Lemma log_start_measure lm h lm' h' :
  lm_phase lm = LogStarting → log_start lm h = (lm', h') →
  (log_measure lm' + waiting h' + 1 <= log_measure lm + waiting h)%nat.
Proof.
  unfold log_start, log_measure. intros ->.
  destruct (RunBaseMonitor_start _) as [c [[re|]|err]]; intros [= <- <-]; cbn; repeat case_match; lia.
Qed.

Lemma log_next_measure e lm h lm' h' :
  log_next e lm h = Some (lm', h') →
  (log_measure lm' + waiting h' + (if log_internal e then 1 else 0) <=
   log_measure lm + waiting h + (if log_internal e then 0 else 5))%nat.
Proof.
  assert (Hsrc : ∀ re at_ src chan, lm_phase lm = LogLoop re at_ src chan →
    ('(src, chan) ← source_next e (lm_base lm) (h_cancelled h) src chan;
      Some (set_phase (LogLoop re at_ src chan) lm, h)) = Some (lm', h') →
    (log_measure lm' + waiting h' + (if log_internal e then 1 else 0) <=
     log_measure lm + waiting h + (if log_internal e then 0 else 5))%nat).
  { intros re at_ src chan Hph. destruct (source_next _ _ _ _ _) as [[s c]|] eqn:Hs; [|done]. intros [= <- <-].
    apply source_next_measure in Hs. unfold log_measure, set_phase. cbn [lm_phase lm_clearing]. rewrite Hph. lia. }
  destruct e; cbn [log_next]; try (destruct (lm_phase lm) as [|re at_ src chan|]; [done|by apply Hsrc|done]).
  - destruct (lm_phase lm) eqn:Hph; try done. intros [= Hs]. cbn [log_internal]. apply log_start_measure in Hs; [lia|done].
  - unfold iterate. destruct (lm_phase lm) as [|re at_ src [|l chan]|] eqn:Hph; try done.
    destruct (loop_step _ _ _ _ _ _) as [[[a c] h1]|] eqn:Hl; [|done]. intros [= <- <-].
    apply loop_step_read in Hl as (-> & Ha & Hw). unfold log_measure. cbn [lm_phase lm_clearing log_internal length]. rewrite Hph.
    cbn [at_measure length] in *. lia.
  - unfold iterate. destruct (lm_phase lm) as [|re at_ src chan|] eqn:Hph; try done.
    destruct (loop_step _ _ _ _ _ _) as [[[a c] h1]|] eqn:Hl; [|done]. intros [= <- <-].
    apply loop_step_count in Hl as (Ha & -> & Hw). unfold log_measure. cbn [lm_phase lm_clearing log_internal]. rewrite Hph.
    cbn [at_measure]. lia.
  - destruct (lm_phase lm) as [|re [|] [| | |] [|]|] eqn:Hph; try done. intros [= <- <-].
    unfold log_measure, set_phase. cbn. rewrite Hph. cbn. lia.
  - destruct (lm_clearing lm) eqn:Hc; [|done]. intros [= <- <-]. unfold log_measure. cbn. rewrite Hc. lia.
  - destruct (lm_clearing lm) eqn:Hc; [|done]. destruct (h_cancelled h); [|done]. intros [= <- <-].
    unfold log_measure. cbn. rewrite Hc. lia.
Qed.

#[global] Instance log_later : Respects (log_monitor RE) log_event hub later.
Proof. intros e lm h lm' h' Hn. by apply log_next_later in Hn as [? _]. Qed.
#[global] Instance log_kept : Respects (log_monitor RE) log_event hub queue_kept.
Proof. intros e lm h lm' h' Hn. by apply log_next_later in Hn as [_ ?]. Qed.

◆ **PROBLEM TO SOLVE**
All of the entries must be written out exactly as they stand.

◆ **SOLUTION TO THE EXERCISE**
Lemma log_start_measure lm h lm' h' :
  lm_phase lm = LogStarting → log_start lm h = (lm', h') →
  (log_measure lm' + waiting h' + 1 <= log_measure lm + waiting h)%nat.
Proof.
  unfold log_start, log_measure. intros ->.
  destruct (RunBaseMonitor_start _) as [c [[re|]|err]]; intros [= <- <-]; cbn; repeat case_match; lia.
Qed.

Lemma log_next_measure e lm h lm' h' :
  log_next e lm h = Some (lm', h') →
  (log_measure lm' + waiting h' + (if log_internal e then 1 else 0) <=
   log_measure lm + waiting h + (if log_internal e then 0 else 5))%nat.
Proof.
  assert (Hsrc : ∀ re at_ src chan, lm_phase lm = LogLoop re at_ src chan →
    ('(src, chan) ← source_next e (lm_base lm) (h_cancelled h) src chan;
      Some (set_phase (LogLoop re at_ src chan) lm, h)) = Some (lm', h') →
    (log_measure lm' + waiting h' + (if log_internal e then 1 else 0) <=
     log_measure lm + waiting h + (if log_internal e then 0 else 5))%nat).
  { intros re at_ src chan Hph. destruct (source_next _ _ _ _ _) as [[s c]|] eqn:Hs; [|done]. intros [= <- <-].
    apply source_next_measure in Hs. unfold log_measure, set_phase. cbn [lm_phase lm_clearing]. rewrite Hph. lia. }
  destruct e; cbn [log_next]; try (destruct (lm_phase lm) as [|re at_ src chan|]; [done|by apply Hsrc|done]).
  - destruct (lm_phase lm) eqn:Hph; try done. intros [= Hs]. cbn [log_internal]. apply log_start_measure in Hs; [lia|done].
  - unfold iterate. destruct (lm_phase lm) as [|re at_ src [|l chan]|] eqn:Hph; try done.
    destruct (loop_step _ _ _ _ _ _) as [[[a c] h1]|] eqn:Hl; [|done]. intros [= <- <-].
    apply loop_step_read in Hl as (-> & Ha & Hw). unfold log_measure. cbn [lm_phase lm_clearing log_internal length]. rewrite Hph.
    cbn [at_measure length] in *. lia.
  - unfold iterate. destruct (lm_phase lm) as [|re at_ src chan|] eqn:Hph; try done.
    destruct (loop_step _ _ _ _ _ _) as [[[a c] h1]|] eqn:Hl; [|done]. intros [= <- <-].
    apply loop_step_count in Hl as (Ha & -> & Hw). unfold log_measure. cbn [lm_phase lm_clearing log_internal]. rewrite Hph.
    cbn [at_measure]. lia.
  - destruct (lm_phase lm) as [|re [|] [| | |] [|]|] eqn:Hph; try done. intros [= <- <-].
    unfold log_measure, set_phase. cbn. rewrite Hph. cbn. lia.
  - destruct (lm_clearing lm) eqn:Hc; [|done]. intros [= <- <-]. unfold log_measure. cbn. rewrite Hc. lia.
  - destruct (lm_clearing lm) eqn:Hc; [|done]. destruct (h_cancelled h); [|done]. intros [= <- <-].
    unfold log_measure. cbn. rewrite Hc. lia.
Qed.

#[global] Instance log_later : Respects (log_monitor RE) log_event hub later.
Proof. intros e lm h lm' h' Hn. by apply log_next_later in Hn as [? _]. Qed.
#[global] Instance log_kept : Respects (log_monitor RE) log_event hub queue_kept.
Proof. intros e lm h lm' h' Hn. by apply log_next_later in Hn as [_ ?]. Qed.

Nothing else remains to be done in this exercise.